__Task requirements__
Please give the listing again, word for word, with nothing left out.

__Source records__
(** ** The error for a wrong number of arguments *)

Lemma arity_error_safe {A} fuel s name nm args AV vs (Q : A → st → Prop) :
  ok s → reps s name nm → nm = Vfalse ∨ (∃ b, nm = Vstr b) → reps s args AV → vlist AV = Some vs →
  Forall (λ v, printable v = true) vs →
  no_ub (zuo_arity_error fuel name args ;;; ub "arity-error returned") s Q.
Proof.
  intros Hok Hn Hnm Ha Hv Hp. unfold zuo_arity_error. cbn zeta. apply behaves_assoc.
  eapply behaves_step; [by apply (reps_const K T s _ nm o_false Vfalse)|].
  assert (Eb : (if bool_decide (nm = Vfalse) then ret true else has_tag zuo_string_tag name) s = Ok true s).
  { case_bool_decide; [done|]. rewrite (reps_tag K T _ _ _ _ Hok Hn). by destruct Hnm as [->|[b ->]]. }
  apply behaves_assoc. eapply behaves_step; [exact Eb|]. cbn [negb]. apply behaves_assoc.
  eapply behaves_step; [by eapply (reps_list_p K T)|]. apply behaves_assoc. eapply behaves_step; [by apply is_zi_eq|]. cbn [negb].
  apply behaves_assoc. eapply behaves_step; [by eapply (reps_null K T)|]. apply behaves_assoc. eapply behaves_step; [done|].
  apply behaves_assoc. eapply behaves_bind with (R := λ p σ, extends s σ ∧ ∃ b, s_heap σ !! p = Some (Ostring b)).
  { pose proof (base_extends K T s Hok) as Hx. destruct (decide (AV = Vnull)) as [->|Hne];
      [rewrite bool_decide_eq_true_2 by done|rewrite bool_decide_eq_false_2 by done;
       eapply behaves_weaken; [eapply (zuo_to_string_safe K T s Hok); try done|by intros p σ (? & _ & ?)];
       eapply Forall_impl; [exact Hp|]; auto].
    destruct (extends_alloc _ s (zuo_string_ok (bytes_of "[no arguments]")) (pe_mem _ _ Hx) (pe_typed _ _ Hx) I) as (p & σ & E & _ & Hp' & Hx' & _).
    eapply behaves_ok; [exact E|]. split; [done|eauto]. }
  intros shown σ1 [Hx1 [b1 Hb1]].
  destruct (extends_alloc _ σ1 (zuo_cons_ok shown (o_null (s_img s))) (pe_mem _ _ Hx1) (pe_typed _ _ Hx1) I) as (l1 & σ2 & E2 & N2 & H2 & Hx2 & _).
  apply behaves_assoc. eapply behaves_step; [exact E2|].
  destruct (extends_alloc _ σ2 (zuo_string_ok (bytes_of ": wrong number of arguments: ")) (pe_mem _ _ Hx2) (pe_typed _ _ Hx2) I)
    as (m & σ3 & E3 & N3 & H3 & Hx3 & _).
  apply behaves_assoc. eapply behaves_step; [exact E3|].
  destruct (extends_alloc _ σ3 (zuo_cons_ok m l1) (pe_mem _ _ Hx3) (pe_typed _ _ Hx3) I) as (l2 & σ4 & E4 & N4 & H4 & Hx4 & _).
  apply behaves_assoc. eapply behaves_step; [exact E4|].
  pose proof (extends_trans _ _ _ Hx2 Hx3) as Hx23. pose proof (extends_trans _ _ _ Hx23 Hx4) as Hx24.
  pose proof (extends_trans _ _ _ Hx1 Hx24) as Hx14.
  apply behaves_assoc. eapply behaves_bind with (R := λ p σ, extends σ4 σ ∧ ∃ b, s_heap σ !! p = Some (Ostring b)).
  { destruct (decide (nm = Vfalse)) as [Hf|Hf]; [rewrite bool_decide_eq_true_2 by done|rewrite bool_decide_eq_false_2 by done].
    - destruct (extends_alloc _ σ4 (zuo_string_ok (bytes_of "[procedure]")) (pe_mem _ _ Hx4) (pe_typed _ _ Hx4) I) as (p & σ & E & _ & Hp' & Hx' & _).
      eapply behaves_ok; [exact E|]. split; [done|eauto].
    - eapply behaves_ok; [done|]. split; [exact (extends_self _ _ Hx14)|]. destruct Hnm as [->|[b ->]]; [done|].
      exists b. apply (pe_keep _ _ Hx14); [exact Hn|done]. }
  intros p σ5 [Hx5 [b5 Hb5]].
  destruct (extends_alloc _ σ5 (zuo_cons_ok p l2) (pe_mem _ _ Hx5) (pe_typed _ _ Hx5) I) as (l3 & σ6 & E6 & N6 & H6 & Hx6 & _).
  apply behaves_assoc. eapply behaves_step; [exact E6|]. apply behaves_assoc.
  pose proof (extends_trans _ _ _ Hx5 Hx6) as Hx46. pose proof (extends_trans _ _ _ Hx14 Hx46) as Hx06.
  pose proof (pe_img _ _ Hx06) as Ei.
  assert (Hnull : s_heap σ6 !! o_null (s_img s) = Some Osingleton).
  { apply (pe_keep _ _ Hx06); [|done]. apply (single_at K T _ _ (ok_inv _ _ _ Hok)). unfold singletons. set_solver. }
  eapply behaves_bind; [apply (strings_to_string_safe fuel σ6 l3 [p; m; shown]); [by left|..]|].
  - exact (extends_self _ _ Hx06).
  - rewrite Ei. assert (Hne : ∀ x o, s_heap σ6 !! x = Some o → o ≠ Osingleton → x ≠ o_null (s_img s)) by (intros x o Hx Ho ->; congruence).
    assert (G1 : s_heap σ6 !! l1 = Some (Opair shown (o_null (s_img s))))
      by exact (pe_keep _ _ Hx46 _ _ (pe_keep _ _ Hx4 _ _ (pe_keep _ _ Hx3 _ _ H2 I) I) I).
    assert (G2 : s_heap σ6 !! l2 = Some (Opair m l1)) by (by apply (pe_keep _ _ Hx46)).
    exists l2. split; [by eapply Hne|]. split; [done|]. exists l1. split; [by eapply Hne|]. split; [done|].
    exists (o_null (s_img s)). split; [by eapply Hne|]. done.
  - by rewrite Ei.
  - repeat constructor.
    + exists b5. by apply (pe_keep _ _ Hx6).
    + eexists. exact (pe_keep _ _ Hx46 _ _ (pe_keep _ _ Hx4 _ _ H3 I) I).
    + exists b1. exact (pe_keep _ _ Hx46 _ _ (pe_keep _ _ Hx24 _ _ Hb1 I) I).
  - intros msg σ7 [_ [b7 Hb7]]. apply behaves_assoc. eapply behaves_step; [by eapply ZUO_STRING_PTR_ok|]. done.
Qed.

__Solution for this exercise__
(** ** The error for a wrong number of arguments *)

Lemma arity_error_safe {A} fuel s name nm args AV vs (Q : A → st → Prop) :
  ok s → reps s name nm → nm = Vfalse ∨ (∃ b, nm = Vstr b) → reps s args AV → vlist AV = Some vs →
  Forall (λ v, printable v = true) vs →
  no_ub (zuo_arity_error fuel name args ;;; ub "arity-error returned") s Q.
Proof.
  intros Hok Hn Hnm Ha Hv Hp. unfold zuo_arity_error. cbn zeta. apply behaves_assoc.
  eapply behaves_step; [by apply (reps_const K T s _ nm o_false Vfalse)|].
  assert (Eb : (if bool_decide (nm = Vfalse) then ret true else has_tag zuo_string_tag name) s = Ok true s).
  { case_bool_decide; [done|]. rewrite (reps_tag K T _ _ _ _ Hok Hn). by destruct Hnm as [->|[b ->]]. }
  apply behaves_assoc. eapply behaves_step; [exact Eb|]. cbn [negb]. apply behaves_assoc.
  eapply behaves_step; [by eapply (reps_list_p K T)|]. apply behaves_assoc. eapply behaves_step; [by apply is_zi_eq|]. cbn [negb].
  apply behaves_assoc. eapply behaves_step; [by eapply (reps_null K T)|]. apply behaves_assoc. eapply behaves_step; [done|].
  apply behaves_assoc. eapply behaves_bind with (R := λ p σ, extends s σ ∧ ∃ b, s_heap σ !! p = Some (Ostring b)).
  { pose proof (base_extends K T s Hok) as Hx. destruct (decide (AV = Vnull)) as [->|Hne];
      [rewrite bool_decide_eq_true_2 by done|rewrite bool_decide_eq_false_2 by done;
       eapply behaves_weaken; [eapply (zuo_to_string_safe K T s Hok); try done|by intros p σ (? & _ & ?)];
       eapply Forall_impl; [exact Hp|]; auto].
    destruct (extends_alloc _ s (zuo_string_ok (bytes_of "[no arguments]")) (pe_mem _ _ Hx) (pe_typed _ _ Hx) I) as (p & σ & E & _ & Hp' & Hx' & _).
    eapply behaves_ok; [exact E|]. split; [done|eauto]. }
  intros shown σ1 [Hx1 [b1 Hb1]].
  destruct (extends_alloc _ σ1 (zuo_cons_ok shown (o_null (s_img s))) (pe_mem _ _ Hx1) (pe_typed _ _ Hx1) I) as (l1 & σ2 & E2 & N2 & H2 & Hx2 & _).
  apply behaves_assoc. eapply behaves_step; [exact E2|].
  destruct (extends_alloc _ σ2 (zuo_string_ok (bytes_of ": wrong number of arguments: ")) (pe_mem _ _ Hx2) (pe_typed _ _ Hx2) I)
    as (m & σ3 & E3 & N3 & H3 & Hx3 & _).
  apply behaves_assoc. eapply behaves_step; [exact E3|].
  destruct (extends_alloc _ σ3 (zuo_cons_ok m l1) (pe_mem _ _ Hx3) (pe_typed _ _ Hx3) I) as (l2 & σ4 & E4 & N4 & H4 & Hx4 & _).
  apply behaves_assoc. eapply behaves_step; [exact E4|].
  pose proof (extends_trans _ _ _ Hx2 Hx3) as Hx23. pose proof (extends_trans _ _ _ Hx23 Hx4) as Hx24.
  pose proof (extends_trans _ _ _ Hx1 Hx24) as Hx14.
  apply behaves_assoc. eapply behaves_bind with (R := λ p σ, extends σ4 σ ∧ ∃ b, s_heap σ !! p = Some (Ostring b)).
  { destruct (decide (nm = Vfalse)) as [Hf|Hf]; [rewrite bool_decide_eq_true_2 by done|rewrite bool_decide_eq_false_2 by done].
    - destruct (extends_alloc _ σ4 (zuo_string_ok (bytes_of "[procedure]")) (pe_mem _ _ Hx4) (pe_typed _ _ Hx4) I) as (p & σ & E & _ & Hp' & Hx' & _).
      eapply behaves_ok; [exact E|]. split; [done|eauto].
    - eapply behaves_ok; [done|]. split; [exact (extends_self _ _ Hx14)|]. destruct Hnm as [->|[b ->]]; [done|].
      exists b. apply (pe_keep _ _ Hx14); [exact Hn|done]. }
  intros p σ5 [Hx5 [b5 Hb5]].
  destruct (extends_alloc _ σ5 (zuo_cons_ok p l2) (pe_mem _ _ Hx5) (pe_typed _ _ Hx5) I) as (l3 & σ6 & E6 & N6 & H6 & Hx6 & _).
  apply behaves_assoc. eapply behaves_step; [exact E6|]. apply behaves_assoc.
  pose proof (extends_trans _ _ _ Hx5 Hx6) as Hx46. pose proof (extends_trans _ _ _ Hx14 Hx46) as Hx06.
  pose proof (pe_img _ _ Hx06) as Ei.
  assert (Hnull : s_heap σ6 !! o_null (s_img s) = Some Osingleton).
  { apply (pe_keep _ _ Hx06); [|done]. apply (single_at K T _ _ (ok_inv _ _ _ Hok)). unfold singletons. set_solver. }
  eapply behaves_bind; [apply (strings_to_string_safe fuel σ6 l3 [p; m; shown]); [by left|..]|].
  - exact (extends_self _ _ Hx06).
  - rewrite Ei. assert (Hne : ∀ x o, s_heap σ6 !! x = Some o → o ≠ Osingleton → x ≠ o_null (s_img s)) by (intros x o Hx Ho ->; congruence).
    assert (G1 : s_heap σ6 !! l1 = Some (Opair shown (o_null (s_img s))))
      by exact (pe_keep _ _ Hx46 _ _ (pe_keep _ _ Hx4 _ _ (pe_keep _ _ Hx3 _ _ H2 I) I) I).
    assert (G2 : s_heap σ6 !! l2 = Some (Opair m l1)) by (by apply (pe_keep _ _ Hx46)).
    exists l2. split; [by eapply Hne|]. split; [done|]. exists l1. split; [by eapply Hne|]. split; [done|].
    exists (o_null (s_img s)). split; [by eapply Hne|]. done.
  - by rewrite Ei.
  - repeat constructor.
    + exists b5. by apply (pe_keep _ _ Hx6).
    + eexists. exact (pe_keep _ _ Hx46 _ _ (pe_keep _ _ Hx4 _ _ H3 I) I).
    + exists b1. exact (pe_keep _ _ Hx46 _ _ (pe_keep _ _ Hx24 _ _ Hb1 I) I).
  - intros msg σ7 [_ [b7 Hb7]]. apply behaves_assoc. eapply behaves_step; [by eapply ZUO_STRING_PTR_ok|]. done.
Qed.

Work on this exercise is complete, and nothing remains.